Task prompt: Would you restate the entries below word for word, starting at the first line and ending with the one that has "(availableRevisions ≠ []"?

Supplied entries:

(** X18.  When a Chromium revision is installed the browser is
    launched without an executable path and [findChrome] plays no part;
    a launch with an executable path happens only without a revision,
    with the path that [findChrome] found, which is not empty; the
    warning is given only without a revision and without a path; and on
    macOS, where [findChrome] returns the fixed path without looking for
    it, there is always a launch. *)
Theorem fetchBrowser_cases (os : OS) (availableRevisions : list string) :
  (availableRevisions ≠ [] → fetchBrowser os availableRevisions = Launch None) ∧
  (∀ path, fetchBrowser os availableRevisions = Launch (Some path) →
           availableRevisions = [] ∧ path ≠ "" ∧ findChrome os = Some path) ∧
  (∀ warning, fetchBrowser os availableRevisions = NotInstalled warning →
              availableRevisions = [] ∧ isFalsy (findChrome os) = true) ∧
  (∀ warning, fetchBrowser Darwin availableRevisions ≠ NotInstalled warning).
Proof.
  unfold fetchBrowser. destruct availableRevisions as [|revision revisions];
    cbn [length Nat.ltb Nat.leb negb orb].
  - split; [done |]. split; [|split].
    + intros path. destruct (findChrome os) as [p|] eqn:Hfind; cbn [isFalsy negb].
      * destruct (String.eqb_spec p "") as [->|Hne]; cbn [negb]; [done |].
        by intros [= <-].
      * done.
    + intros warning. destruct (isFalsy (findChrome os)); [done | done].
    + done.
  - split; [done |]. split; [done |]. split; done.
Qed.

End FetchBrowser.

(** How the call of [fetchBrowser] ends. *)
Inductive BrowserFetch :=
| FetchThrows (error : JsError)
| Fetch (fetched : Fetched).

Task output:
(** X18.  When a Chromium revision is installed the browser is
    launched without an executable path and [findChrome] plays no part;
    a launch with an executable path happens only without a revision,
    with the path that [findChrome] found, which is not empty; the
    warning is given only without a revision and without a path; and on
    macOS, where [findChrome] returns the fixed path without looking for
    it, there is always a launch. *)
Theorem fetchBrowser_cases (os : OS) (availableRevisions : list string) :
  (availableRevisions ≠ [] → fetchBrowser os availableRevisions = Launch None) ∧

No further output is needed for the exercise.